**WORK TO BE COMPLETED:** Keep every line in which "Import" occurs and drop the rest of the data.
********************
(** * Doc-section parser and declaration correlator of [cli/daemon/dash/ai/parser.go]

    A shallow embedding of [parseDocSection], [parseErrorDoc], [parsePathDoc],
    [deref] and the correlation loop of [parseCode], with the properties of
    their specification settled against it.

    Go strings are byte strings: they are modelled as [string] (a list of
    8-bit [ascii]).  Go [int] indices are modelled as [Z]; every slice or
    index expression of the source is a fallible operation that yields [None]
    where Go would panic with an index out of range. *)

From Stdlib Require Import ZArith Ascii String Lia Bool.
From stdpp Require Import base option list strings gmap.

Local Open Scope Z_scope.

(** ** Go's [strings] package, as far as the source uses it *)

Module GoStrings.

(** The line break ["\n"], the only separator the source splits and joins on. *)
Definition LF : ascii := "010"%char.
Definition colon : ascii := ":"%char.

Definition len (s : string) : Z := Z.of_nat (String.length s).

(** [strings.HasPrefix(s, prefix)]. *)
Fixpoint HasPrefix (s prefix : string) : bool :=
  match prefix, s with
  | EmptyString, _ => true
  | String p prefix', String c s' => Ascii.eqb c p && HasPrefix s' prefix'
  | String _ _, EmptyString => false
  end.

(** [strings.TrimPrefix(s, prefix)]: [s] without the prefix when it has it. *)
Definition TrimPrefix (s prefix : string) : string :=
  if HasPrefix s prefix
  then String.substring (String.length prefix)
                        (String.length s - String.length prefix) s
  else s.

(** [strings.Split(s, sep)] for a one-byte separator: the pieces between
    the occurrences of [sep]; always at least one piece. *)
Fixpoint Split (s : string) (sep : ascii) : list string :=
  match s with
  | EmptyString => [EmptyString]
  | String c s' =>
      if Ascii.eqb c sep then EmptyString :: Split s' sep
      else match Split s' sep with
           | piece :: pieces => String c piece :: pieces
           | [] => [String c EmptyString]
           end
  end.

(** [strings.Join(elems, sep)]. *)
Fixpoint Join (elems : list string) (sep : ascii) : string :=
  match elems with
  | [] => EmptyString
  | [e] => e
  | e :: rest => e +:+ String sep (Join rest sep)
  end.

(** [strings.Cut(s, sep)] for a one-byte separator: the text before and
    after the first [sep], and whether [sep] occurs. *)
Fixpoint Cut (s : string) (sep : ascii) : string * string * bool :=
  match s with
  | EmptyString => (EmptyString, EmptyString, false)
  | String c s' =>
      if Ascii.eqb c sep then (EmptyString, s', true)
      else let '(before, after, found) := Cut s' sep in
           (String c before, after, found)
  end.

(** *** [strings.TrimSpace]

    [TrimSpace] removes every leading and trailing white-space rune, as
    [unicode.IsSpace] defines it.  On a byte string that is: the six ASCII
    spaces, and the UTF-8 encodings of U+0085, U+00A0 (two bytes), U+1680,
    U+2000..U+200A, U+2028, U+2029, U+202F, U+205F and U+3000 (three
    bytes).  Any other byte sequence, valid or not, decodes to a rune that
    is not a space. *)

Definition byte (c : ascii) : N := N_of_ascii c.

(** ['\t', '\n', '\v', '\f', '\r', ' ']. *)
Definition asciiSpace (c : ascii) : bool :=
  ((9 <=? byte c) && (byte c <=? 13) || (byte c =? 32))%N.

Definition space2 (a b : ascii) : bool :=
  ((byte a =? 194) && ((byte b =? 133) || (byte b =? 160)))%N.

Definition space3 (a b c : ascii) : bool :=
  ((byte a =? 225) && (byte b =? 154) && (byte c =? 128)
   || (byte a =? 226) && (byte b =? 128)
      && ((128 <=? byte c) && (byte c <=? 138)
          || (byte c =? 168) || (byte c =? 169) || (byte c =? 175))
   || (byte a =? 226) && (byte b =? 129) && (byte c =? 159)
   || (byte a =? 227) && (byte b =? 128) && (byte c =? 128))%N.

Section Strip.
(** One- two- and three-byte white space, read in the direction of travel. *)
Variable w1 : ascii → bool.
Variable w2 : ascii → ascii → bool.
Variable w3 : ascii → ascii → ascii → bool.

(** The bytes left after one white-space rune at the head, if there is one. *)
Definition peel (l : list ascii) : option (list ascii) :=
  match l with
  | a :: r1 =>
      if w1 a then Some r1
      else match r1 with
           | b :: r2 =>
               if w2 a b then Some r2
               else match r2 with
                    | c :: r3 => if w3 a b c then Some r3 else None
                    | [] => None
                    end
           | [] => None
           end
  | [] => None
  end.

Fixpoint strip (l : list ascii) : list ascii :=
  match l with
  | a :: r1 =>
      if w1 a then strip r1
      else match r1 with
           | b :: r2 =>
               if w2 a b then strip r2
               else match r2 with
                    | c :: r3 => if w3 a b c then strip r3 else l
                    | [] => l
                    end
           | [] => l
           end
  | [] => []
  end.
End Strip.
(** Scenario: the language-model service is down, every call returns
    [{"error": "API error: 500"}]. *)
Module upstream_down.
Definition questions_reply (skill job_description : string) (n : Z) : groq_client.response :=
  groq_client.Error "API error: 500".
Definition evaluation_reply (question_type job_description question response : string)
    : groq_client.response :=
  groq_client.Error "API error: 500".
Definition loads_questions (text : string) : json_doc (list json.value) := JSONDecodeError.
Definition loads_evaluation (text : string) : json_doc response_evaluator.evaluation :=
  JSONDecodeError.
Definition fenced_block (text : string) : option string := None.
Definition listed_questions (text : string) : list string := [].
End upstream_down.

(** The skill tag and the in-skill index of a batch of [n] questions. *)
Definition batch_tags (skill : string) (n : Z) : list (string * Z) :=
  (λ i : nat, (skill, Z.of_nat i + 1)%Z) <$> seq 0 (Z.to_nat n).

Definition tags_of (questions : list question_generator.question_data)
    : list (string * Z) :=
  (λ q, (question_generator.skill q, question_generator.skill_index q)) <$> questions.

(** The block recorded for the skill at position [j] of the skill list. *)
Definition block_at (n : Z) (j : nat) : database.skill_block :=
  {| database.start_index := Z.to_nat n * j;
     database.end_index := Z.to_nat n * S j;
     database.question_count := n;
     database.questions_completed := 0 |}.
(** [str.lower()] on the ASCII letters.  No key of the tables below contains
    a character that a non-ASCII character lowers to, so membership of a
    lowered name in a table is decided by the ASCII letters alone. *)
Definition lower_ascii (c : Ascii.ascii) : Ascii.ascii :=
  let n := Ascii.nat_of_ascii c in
  if ((65 <=? n)%nat && (n <=? 90)%nat)%bool then Ascii.ascii_of_nat (n + 32) else c.

Fixpoint lower (s : string) : string :=
  match s with
  | EmptyString => EmptyString
  | String c rest => String (lower_ascii c) (lower rest)
  end.

(** [sep.join(parts)] *)
Fixpoint join (sep : string) (parts : list string) : string :=
  match parts with
  | [] => ""
  | [p] => p
  | p :: rest => p +:+ sep +:+ join sep rest
  end.

(** [s.startswith(p)] *)
Fixpoint startswith (s p : string) : bool :=
  match p, s with
  | EmptyString, _ => true
  | String a p', String b s' => if Ascii.eqb a b then startswith s' p' else false
  | String _ _, EmptyString => false
  end.

(** ** The class constants of [StrideClient] *)

Definition CHAIN_ID_MAP : list (string * string) :=
  [ ("cosmos", "cosmoshub-4"); ("celestia", "celestia"); ("osmosis", "osmosis-1");
    ("dydx", "dydx-mainnet-1"); ("dymension", "dymension_1100-1");
    ("juno", "juno-1"); ("stargaze", "stargaze-1"); ("terra", "phoenix-1");
    ("terra2", "phoenix-1"); ("evmos", "evmos_9001-2");
    ("injective", "injective-1"); ("umee", "umee-1"); ("comdex", "comdex-1");
    ("haqq", "haqq_11235-1"); ("band", "laozi-mainnet") ]%string.

Definition COINGECKO_IDS : list (string * string) :=
  [ ("cosmos", "cosmos"); ("celestia", "celestia"); ("osmosis", "osmosis");
    ("dydx", "dydx-chain"); ("dymension", "dymension"); ("juno", "juno-network");
    ("stargaze", "stargaze"); ("terra", "terra-luna-2"); ("terra2", "terra-luna-2");
    ("evmos", "evmos"); ("injective", "injective-protocol"); ("umee", "umee");
    ("comdex", "comdex"); ("haqq", "islamic-coin"); ("band", "band-protocol") ]%string.

Definition TOKEN_DECIMALS : list (string * Z) :=
  [ ("cosmos", 6); ("celestia", 6); ("osmosis", 6); ("dydx", 18);
    ("dymension", 18); ("juno", 6); ("stargaze", 6); ("terra", 6);
    ("terra2", 6); ("evmos", 18); ("injective", 18); ("umee", 6);
    ("comdex", 6); ("haqq", 18); ("band", 6) ]%string.

(** [timedelta(minutes=5)], in microseconds. *)
Definition cache_duration : Z := 5 * 60 * 1000000.

(** ** The world: the client's cache and what it exchanges with the outside *)

(** One value of [_price_cache]: [{"price": ..., "timestamp": ...}]. *)
Record entry : Type := Entry { price : value; timestamp : Z }.

(** A GET request: the URL and the query parameters. *)
Record request : Type := Request { url : string; params : list (string * string) }.

(** What [client.get], [raise_for_status] and [response.json()] make of a
    request, in the order the code calls them. *)
Inductive reply : Type :=
| NoResponse        (* client.get raises *)
| ErrorStatus       (* raise_for_status raises *)
| NotJson           (* response.json() raises *)
| Body (data : value).

Record env : Type := Env {
  api_url : string;
  price_api_url : string;
  clock : nat -> Z;
  remote : nat -> request -> reply;
  (* Python's built-in float() on a str; None when it raises ValueError *)
  float_of_str : string -> option spec_float
}.

Record world : Type := World {
  price_cache : gmap string entry;
  ticks : nat;               (* clock readings taken so far *)
  sent : list request        (* requests issued so far, oldest first *)
}.

Definition set_cache (f : gmap string entry -> gmap string entry) (w : world) : world :=
  World (f (price_cache w)) (ticks w) (sent w).

(** The world after one more clock reading, and after one more request. *)
Definition tick (w : world) : world :=
  World (price_cache w) (S (ticks w)) (sent w).
(** ** Suppression matcher *)

Lemma sameButSuppression_refl f : sameButSuppression f f.
Proof. repeat split. Qed.

Lemma suppress_same f reason : sameButSuppression f (SuppressionMatcher.suppress f reason).
Proof. repeat split. Qed.

Lemma find_none_iff {A} (p : A -> bool) (xs : list A) :
  List.find p xs = None <-> (forall x, In x xs -> p x = false).
Proof.
  induction xs as [|x xs IH]; simpl.
  - split; [intros _ y []|reflexivity].
  - destruct (p x) eqn:E.
    + split; [discriminate|]. intros H. rewrite (H x (or_introl eq_refl)) in E.
      discriminate.
    + rewrite IH. split.
      * intros H y [->|Hy]; auto.
      * intros H y Hy. apply H. now right.
Qed.

Lemma find_app_skip {A} (p : A -> bool) (pre post : list A) :
  (forall x, In x pre -> p x = false) ->
  List.find p (pre ++ post)%list = List.find p post.
Proof.
  induction pre as [|x pre IH]; simpl; intros H; [reflexivity|].
  rewrite (H x (or_introl eq_refl)). apply IH. intros y Hy. apply H. now right.
Qed.

(** C10.  The matcher maps the findings one by one: same length, same
    positions, every field but [suppressed] and [suppressionReason]
    kept, and a finding that no suppression matches comes out as it
    went in. *)
Theorem applySuppressions_frame (suppressions : list SuppressionConfig.t)
    (findings : list Finding.t) :
  let out := SuppressionMatcher.applySuppressionsToFindings suppressions findings in
  List.length out = List.length findings
  /\ (forall i f, nth_error findings i = Some f ->
        exists g, nth_error out i = Some g
                  /\ sameButSuppression f g
                  /\ ((forall s, In s suppressions ->
                         SuppressionMatcher.matchesFinding s f = false) -> g = f)).
Proof.
  cbv zeta. unfold SuppressionMatcher.applySuppressionsToFindings. split.
  - apply length_map.
  - intros i f Hi. rewrite nth_error_map, Hi. simpl.
    eexists; split; [reflexivity|]. split.
    + destruct (SuppressionMatcher.findMatchingSuppression suppressions f);
        [apply suppress_same | apply sameButSuppression_refl].
    + intros Hnone. unfold SuppressionMatcher.findMatchingSuppression.
      now rewrite (proj2 (find_none_iff _ _) Hnone).
Qed.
********************
**TASK SOLUTION:**
From Stdlib Require Import ZArith Ascii String Lia Bool.
From stdpp Require Import base option list strings gmap.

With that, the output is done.